Back when we were together we’d go to the mall and Neen would pick out our clothes for going to the club. I would’ve been fine in some jeans and Timbs, but Neen said no, you can’t get into the club with that on. She liked places where lames wore suits and the girls looked like they would spit on you as soon as look at you. I was always pissed when we got there, but once the DJ really got going, Neen and I would be sweating all over each other dancing. She had these thick hips and tiny waist and she’d grind on me like she was the guy. And her mouth would open a little bit because she’d be really into it. My guys would clown me and say don’t bring sand to the beach, and I’d laugh but for real Neen and her hips and her lips were sexy as hell to me. She was so pretty.
I’m looking at her now with that open mouth and she’s still pretty, but I’m trying to say it objectively. Her hips are wider; the two big-head boys she has with her are probably the cause. She looks soft, like she stopped marathon running all the time, got comfortable with someone who’s not complaining about extra cake. Not that I know the dude, though I’ve seen him pop up in Neen’s photos sometimes. He’s always clutching her hips like he’s gripping his own dick. But Neen looks happy, or as happy as people look on the Internet, so whatever.
I don’t even know what’s at this mall that Neen would want? Northfield lost the big department store, the restaurants, and the sports store that sold the fancy yoga clothes and running pants all the women like wearing now to do every damn thing, like go to the bank, or concerts, or work. I didn’t know anyone who could buy a $150 pair of stretchy pants. Maybe they cost so much because people expect to wear them all the time. I don’t know. She’s dressed like someone’s mom, I guess, though looking at her I realize I don’t even know what that means. She’s wearing makeup, but not like the makeup she put on when we used to go to the club or to dinner. Her nails, which little man is grabbing, are bare and short and the hand was naked save for a thin silver band around her ring finger. I always figured Neen would want a big ring. One day I looked up the cost of rings on my phone while she was sleeping next to me in a damp tangle of legs and sheets. I said fuck so loud when I saw the $11,000 cost of one ring I accidentally woke her up.

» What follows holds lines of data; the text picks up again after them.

(** * The properties at sample data *)

Lemma sample_reachable_chase : reachable [Sample.chase].
Proof.
  apply (reachable_step (Add Sample.chase) [] reachable_empty).
  eexists. reflexivity.
Defined.

Lemma sample_reachable_fresh_chase : reachable_fresh [Sample.chase].
Proof.
  apply (reachable_fresh_step (Add Sample.chase) [] reachable_fresh_empty).
  - simpl. apply not_elem_of_nil.
  - eexists. reflexivity.
Defined.

Lemma sample_valid_rates_amex : Spec.valid_rates Sample.amex.
Proof.
  intros k r. destruct k; vm_compute; intros H;
    try discriminate H; injection H as <-; split; discriminate.
Defined.

Lemma valid_rates_nonnegative card :
  Spec.valid_rates card -> Spec.nonnegative_rates card.
Proof. intros H k r Hk. apply (H k r Hk). Defined.

(** C5, as stated, fails: with a negative direct rate the score falls back
    to the rate of [OTHER], so the effective rate is 2 and there are no
    perks, yet the reason keeps the negative rate and names no rate. *)
Lemma reason_keeps_negative_direct_rate :
  exists s,
    AICardSuggester.suggestCard Sample.print_whole Sample.noon Sample.dinner
      [Sample.penalty] = Some s
    /\ CardManager.validateCard (CardSuggestion.card s) = inr tt
    /\ (Spec.effective_rate (CardSuggestion.card s) Sample.dinner == 2)%Q
    /\ (0 < Spec.effective_rate (CardSuggestion.card s) Sample.dinner)%Q
    /\ ~ Spec.perks_present (CardSuggestion.card s) Sample.dinner
    /\ CardSuggestion.reason s
       = "Penalty is the best option for this purchase."
    /\ CardSuggestion.reason s
       <> (name (CardSuggestion.card s) ++ " offers "
           ++ Sample.print_whole
                (Spec.effective_rate (CardSuggestion.card s) Sample.dinner)
           ++ "% cashback on "
           ++ Category_value (category Sample.dinner)
           ++ " purchases.")%string.
Proof.
  eexists. split; [reflexivity|]. split; [reflexivity|].
  split; [reflexivity|]. split; [reflexivity|].
  split; [intros (l & Hl & _); discriminate Hl|].
  split; [reflexivity|]. vm_compute. discriminate.
Qed.

(** C1, as stated, fails: adding the same valid card twice succeeds, and
    the store then holds two cards of one id. *)
Lemma duplicate_id_is_accepted :
  reachable [Sample.chase; Sample.chase]
  /\ ~ NoDup (id <$> [Sample.chase; Sample.chase])
  /\ CardManager.addCard Sample.chase [Sample.chase]
     = (inr Sample.chase, [Sample.chase; Sample.chase]).
Proof.
  split; [|split].
  - apply (reachable_step (Add Sample.chase) [Sample.chase]
             sample_reachable_chase).
    eexists. reflexivity.
  - intros H. apply NoDup_cons in H as [H _]. apply H. simpl.
    apply list_elem_of_here.
  - reflexivity.
Qed.

Lemma ids_distinct_when_adds_are_fresh_witness :
  NoDup (id <$> [Sample.chase])
  /\ CardManager.addCard Sample.chase [Sample.chase]
     = (inr Sample.chase, [Sample.chase; Sample.chase]).
Proof.
  destruct (ids_distinct_when_adds_are_fresh [Sample.chase]
              sample_reachable_fresh_chase) as [Hnd Hadd].
  split; [exact Hnd|]. apply (Hadd Sample.chase). reflexivity.
Defined.



Lemma failing_write_leaves_store_unchanged_witness :
  fst (CardManager.getCards (store_after (Delete "9") [Sample.chase]))
  = fst (CardManager.getCards [Sample.chase])
  /\ CardManager.addCard Sample.nameless [Sample.chase]
     = (inl (ValidationError NameRequired), [Sample.chase])
  /\ CardManager.updateCard Sample.amex [Sample.chase]
     = (inl (NotFoundError "2"), [Sample.chase])
  /\ CardManager.updateCardLastUsed 5%Z "9" [Sample.chase]
     = (inl (NotFoundError "9"), [Sample.chase]).
Proof.
  destruct (failing_write_leaves_store_unchanged [Sample.chase])
    as (Hany & Hinvalid & Hupdate & Habsent).
  split; [|split; [|split]].
  - apply (Hany (Delete "9") (NotFoundError "9")). reflexivity.
  - apply (Hinvalid Sample.nameless (ValidationError NameRequired)).
    reflexivity.
  - apply (Hupdate Sample.amex); [reflexivity|].
    vm_compute. intros H. inversion H as [|? ? ? H']. inversion H'.
  - apply (Habsent "9").
    vm_compute. intros H. inversion H as [|? ? ? H']. inversion H'.
Defined.

Lemma markUsed_never_fails_on_stored_id_witness :
  exists c',
    fst (CardManager.updateCardLastUsed 7%Z (id Sample.chase) [Sample.chase])
    = inr c'
    /\ id c' = id Sample.chase /\ lastUsed c' = Some 7%Z.
Proof.
  apply (markUsed_never_fails_on_stored_id [Sample.chase] Sample.chase 7%Z).
  - exact sample_reachable_chase.
  - apply list_elem_of_here.
Defined.

Lemma add_then_getById_roundtrip_witness :
  CardManager.addCard Sample.amex [Sample.chase]
  = (inr Sample.amex, [Sample.chase; Sample.amex])
  /\ (CardManager.addCard Sample.amex
      ;;; CardManager.getCardById (id Sample.amex))%store [Sample.chase]
     = (inr (Some Sample.amex), [Sample.chase; Sample.amex]).
Proof.
  apply (add_then_getById_roundtrip [Sample.chase] Sample.amex).
  - reflexivity.
  - vm_compute. intros H. inversion H as [|? ? ? H']. inversion H'.
Defined.

Lemma markUsed_changes_only_lastUsed_witness :
  exists i c',
    [Sample.chase; Sample.amex] !! i = Some Sample.chase
    /\ store_after (MarkUsed 5%Z "1") [Sample.chase; Sample.amex] !! i
       = Some c'
    /\ same_but_lastUsed Sample.chase c'
    /\ forall j, j <> i ->
         store_after (MarkUsed 5%Z "1") [Sample.chase; Sample.amex] !! j
         = [Sample.chase; Sample.amex] !! j.
Proof.
  destruct (markUsed_changes_only_lastUsed 5%Z "1"
              [Sample.chase; Sample.amex] Sample.chase eq_refl)
    as (i & c' & _ & Hi & Hi' & Hsame & _ & Hothers & _).
  exists i, c'. split; [exact Hi|]. split; [exact Hi'|].
  split; [exact Hsame|exact Hothers].
Defined.

Lemma reason_follows_decision_table_witness :
  exists s,
    AICardSuggester.suggestCard Sample.print_whole Sample.noon Sample.dinner
      [Sample.chase; Sample.amex] = Some s
    /\ CardSuggestion.reason s
       = "Amex Gold offers 4% cashback on dining purchases and has additional perks.".
Proof.
  eexists. split; [reflexivity|].
  refine (proj1 (reason_follows_decision_table Sample.print_whole
                   Sample.noon Sample.dinner [Sample.chase; Sample.amex]
                   _ eq_refl
                   (valid_rates_nonnegative _ sample_valid_rates_amex))
            _ _).
  - reflexivity.
  - eexists. split; [reflexivity|discriminate].
Defined.

Lemma suggestCard_stable_first_witness :
  exists s k,
    AICardSuggester.suggestCard Sample.print_whole Sample.noon
      Sample.checkup [Sample.flat; Sample.flat_twin] = Some s
    /\ [Sample.flat; Sample.flat_twin] !! k = Some (CardSuggestion.card s)
    /\ k <> 1.
Proof.
  assert (Hne : [Sample.flat; Sample.flat_twin] <> []) by discriminate.
  destruct (suggestCard_stable_first Sample.print_whole Sample.noon
              Sample.checkup [Sample.flat; Sample.flat_twin] Hne)
    as (_ & _ & _ & s & k & best & Hs & Hcard & Hk & _ & _ & _ & Htie).
  exists s, k. split; [exact Hs|]. split; [congruence|].
  apply (Htie 0 1 Sample.flat Sample.flat_twin); try reflexivity. lia.
Defined.

(** * Further properties of the card store *)

Lemma digits_between_spec lo hi s :
  digits_between lo hi s = true <->
  all_digits s = true /\ lo <= String.length s <= hi.
Proof.
  unfold digits_between. rewrite !andb_true_iff, !Nat.leb_le. tauto.
Qed.

Lemma matches_expiry_spec s :
  matches_expiry s = true <->
  exists a b c d,
    s = String a (String b (String "/" (String c (String d EmptyString))))
    /\ is_digit a = true /\ is_digit b = true
    /\ is_digit c = true /\ is_digit d = true.
Proof.
  split.
  - destruct s as [|a [|b [|sep [|c [|d [|e s]]]]]]; simpl;
      try discriminate.
    rewrite !andb_true_iff. intros ((((Ha & Hb) & Hsep) & Hc) & Hd).
    apply Ascii.eqb_eq in Hsep. subst sep. exists a, b, c, d. auto.
  - intros (a & b & c & d & -> & Ha & Hb & Hc & Hd). simpl.
    rewrite Ha, Hb, Hc, Hd. reflexivity.
Qed.

Lemma is_empty_false s : is_empty s = false <-> s <> EmptyString.
Proof. destruct s; simpl; split; congruence. Qed.

Lemma validateCard_accepts card :
  CardManager.validateCard card = inr tt <->
  id card <> EmptyString /\ name card <> EmptyString
  /\ cardholderName card <> EmptyString
  /\ digits_between 13 19 (remove_spaces (number card)) = true
  /\ matches_expiry (expiry card) = true
  /\ digits_between 3 4 (cvv card) = true.
Proof.
  rewrite <- !is_empty_false. split.
  - unfold CardManager.validateCard, CardManager.throw_if.
    repeat match goal with
           | |- context [if ?b then _ else _] => destruct b eqn:?
           end; try discriminate.
    intros _.
    repeat match goal with
           | H : negb _ = false |- _ => apply negb_false_iff in H
           end.
    repeat split; assumption.
  - intros (H1 & H2 & H3 & H4 & H5 & H6).
    assert (Hn : is_empty (number card) = false)
      by (destruct (number card); [discriminate H4|reflexivity]).
    assert (He : is_empty (expiry card) = false)
      by (destruct (expiry card); [discriminate H5|reflexivity]).
    assert (Hc : is_empty (cvv card) = false)
      by (destruct (cvv card); [discriminate H6|reflexivity]).
    unfold CardManager.validateCard, CardManager.throw_if.
    rewrite H1, H2, H3, H4, H5, H6, Hn, He, Hc. reflexivity.
Qed.

(** X1.  [validateCard] accepts a card exactly when its id, name and
    cardholder name are not empty, its number without white space is 13 to
    19 digits, its expiry is two digits, a slash and two digits, and its
    CVV is 3 or 4 digits.  Nothing else is checked: any month, any year
    and any digits pass, and the other fields are not read. *)
Theorem validateCard_accepts_exactly (card : Card) :
  CardManager.validateCard card = inr tt <->
  id card <> EmptyString /\ name card <> EmptyString
  /\ cardholderName card <> EmptyString
  /\ (all_digits (remove_spaces (number card)) = true
      /\ 13 <= String.length (remove_spaces (number card)) <= 19)
  /\ (exists a b c d,
        expiry card
        = String a (String b (String "/" (String c (String d EmptyString))))
        /\ is_digit a = true /\ is_digit b = true
        /\ is_digit c = true /\ is_digit d = true)
  /\ (all_digits (cvv card) = true /\ 3 <= String.length (cvv card) <= 4).
Proof.
  rewrite validateCard_accepts, !digits_between_spec, matches_expiry_spec.
  reflexivity.
Qed.

(** X2.  Every card of a store reached from the empty one by successful
    calls is well formed: the three names are not empty, the number
    without white space is 13 to 19 digits, the expiry is two digits, a
    slash and two digits, and the CVV is 3 or 4 digits. *)
Theorem stored_cards_are_well_formed (s : list Card) (c : Card) :
  reachable s -> c ∈ s ->
  id c <> EmptyString /\ name c <> EmptyString
  /\ cardholderName c <> EmptyString
  /\ (all_digits (remove_spaces (number c)) = true
      /\ 13 <= String.length (remove_spaces (number c)) <= 19)
  /\ matches_expiry (expiry c) = true
  /\ (all_digits (cvv c) = true /\ 3 <= String.length (cvv c) <= 4).
Proof.
  intros Hs Hc. pose proof (reachable_valid s Hs) as Hv.
  rewrite Forall_forall in Hv. specialize (Hv c Hc).
  apply validateCard_accepts in Hv.
  rewrite !digits_between_spec in Hv. exact Hv.
Qed.

Lemma findIndex_Some cardId (s : list Card) i :
  CardManager.findIndex cardId s = Some i <->
  exists c, s !! i = Some c /\ id c = cardId
            /\ forall j y, s !! j = Some y -> j < i -> id y <> cardId.
Proof.
  unfold CardManager.findIndex.
  destruct (list_find (CardManager.has_id cardId) s) as [[k x]|] eqn:E;
    simpl.
  - apply list_find_Some in E as (Hk & Hx & Hfirst). split.
    + intros [= <-]. exists x. auto.
    + intros (c & Hi & Hid & Hfirst'). f_equal.
      destruct (Nat.lt_trichotomy k i) as [Hlt|[Heq|Hgt]];
        [|assumption|].
      * exfalso. apply (Hfirst' k x Hk Hlt). exact Hx.
      * exfalso. apply (Hfirst i c Hi Hgt). exact Hid.
  - split; [discriminate|]. intros (c & Hi & Hid & _). exfalso.
    apply list_find_None in E. rewrite Forall_forall in E.
    apply (E c); [eapply list_elem_of_lookup_2; eassumption|exact Hid].
Qed.
(** The per-thread overload of [output_maximal_unitigs_gfa] (lines 196-301):
    it walks one maximal run without placeholder from [start_idx] and
    returns the non-inclusive end of what it processed. *)
Definition output_maximal_unitigs_gfa_thread (fuel : nat) (thread_id : nat)
    (seq : text) (seq_len right_end start_idx : Z) (st : CdBG) : option (Z * CdBG) :=
  let curr_kmer := annotate (kmer_of seq start_idx) start_idx (Vertices st) in
  if no_left_neighbor seq start_idx && no_right_neighbor seq seq_len start_idx
  then
    Some (wrap64 (start_idx + k),
          output_unitig_gfa thread_id seq curr_kmer curr_kmer st)
  else if no_right_neighbor seq seq_len start_idx
  then
    let prev_kmer :=
      annotate (kmer_of seq (wrap64 (start_idx - 1))) start_idx (Vertices st) in
    Some (wrap64 (start_idx + k),
          if starts_at curr_kmer prev_kmer
          then output_unitig_gfa thread_id seq curr_kmer curr_kmer st
          else st)
  else
    let '(w, st1) := walk_init thread_id seq start_idx curr_kmer st in
    match walk_loop fuel thread_id seq seq_len right_end w st1 with
    | Some (w', st') => Some (wrap64 (kmer_idx w' + k), st')
    | None => None
    end.

(** Modelled from the spec: [search_valid_kmer] is defined outside [src/];
    it returns the smallest index in [[from, to]] whose k-mer holds no
    placeholder, and [to + 1] when there is none. *)
Definition valid_kmer (seq : text) (i : Z) : bool :=
  forallb (fun c => negb (is_placeholder c)) (kmer_of seq i).

Fixpoint search_valid_kmer_from (n : nat) (seq : text) (i to : Z) : Z :=
  match n with
  | O => wrap64 (to + 1)
  | S n' =>
      if valid_kmer seq i then i
      else search_valid_kmer_from n' seq (wrap64 (i + 1)) to
  end.

Definition search_valid_kmer (seq : text) (from to : Z) : Z :=
  search_valid_kmer_from (Z.to_nat (to - from + 1)) seq from to.

(** The loop of [output_gfa_off_substring] (lines 179-193); [fuel] bounds
    its iterations and [wfuel] those of each walk. *)
Fixpoint output_gfa_off_substring_loop (fuel wfuel : nat) (thread_id : nat)
    (seq : text) (seq_len right_end kmer_idx : Z) (st : CdBG) : option CdBG :=
  match fuel with
  | O => None
  | S fuel' =>
      if kmer_idx <=? right_end
      then
        let kmer_idx := search_valid_kmer seq kmer_idx right_end in
        if kmer_idx >? right_end
        then Some st
        else
          match output_maximal_unitigs_gfa_thread wfuel thread_id seq seq_len
                  right_end kmer_idx st with
          | Some (kmer_idx', st') =>
              output_gfa_off_substring_loop fuel' wfuel thread_id seq seq_len
                right_end kmer_idx' st'
          | None => None
          end
      else Some st
  end.

Definition output_gfa_off_substring (fuel : nat) (thread_id : nat) (seq : text)
    (seq_len left_end right_end : Z) (st : CdBG) : option CdBG :=
  output_gfa_off_substring_loop fuel fuel thread_id seq seq_len right_end left_end st.

(** ** The stitcher (lines 430-483) *)

(** One iteration of the loop of [write_inter_thread_links], on the
    variables [left_unitig] and [left_t_id]; the latter is read only once
    the former is valid, after both have been assigned. *)
Definition inter_thread_step (acc : CdBG * option Oriented_Unitig * nat) (t_id : nat)
    : CdBG * option Oriented_Unitig * nat :=
  let '(st, left_unitig, left_t_id) := acc in
  match left_unitig with
  | None => (st, slot (last_unitig st) t_id, t_id)
  | Some left_u =>
      match slot (first_unitig st) t_id with
      | Some right_unitig =>
          (append_link_to_path left_t_id left_u right_unitig
             (write_gfa_link t_id left_u right_unitig st),
           slot (last_unitig st) t_id, t_id)
      | None => acc
      end
  end.

Definition write_inter_thread_links (thread_count : nat) (st : CdBG) : CdBG :=
  (foldl inter_thread_step (st, None, O) (seq 0 thread_count)).1.1.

Looking at her messing with the baby, I see a bag hanging on the stroller handles from Annie’s Candies, one of the only stores here still holding it down from back when I was younger. She probably grabbed some for those boys or for herself for nostalgia’s sake. Neen and her dad have a vicious sweet tooth. Or I say had because I think her dad died a couple years ago. I still see her mom around town sometimes but I always hang back a few steps until she doesn’t see me, mostly because I think she wasn’t really feeling me for Neen. But Annie’s—and the caramel-dipped pretzels that Neen used to make me get for her every month—explains why she’s here. I stopped up here to leave flowers for a girl I started seeing a few months ago. She works security and has a good sense of humor. Brickhouse body. It’s wrong, but I’m glad that I dropped off the flowers before I ran into Neen.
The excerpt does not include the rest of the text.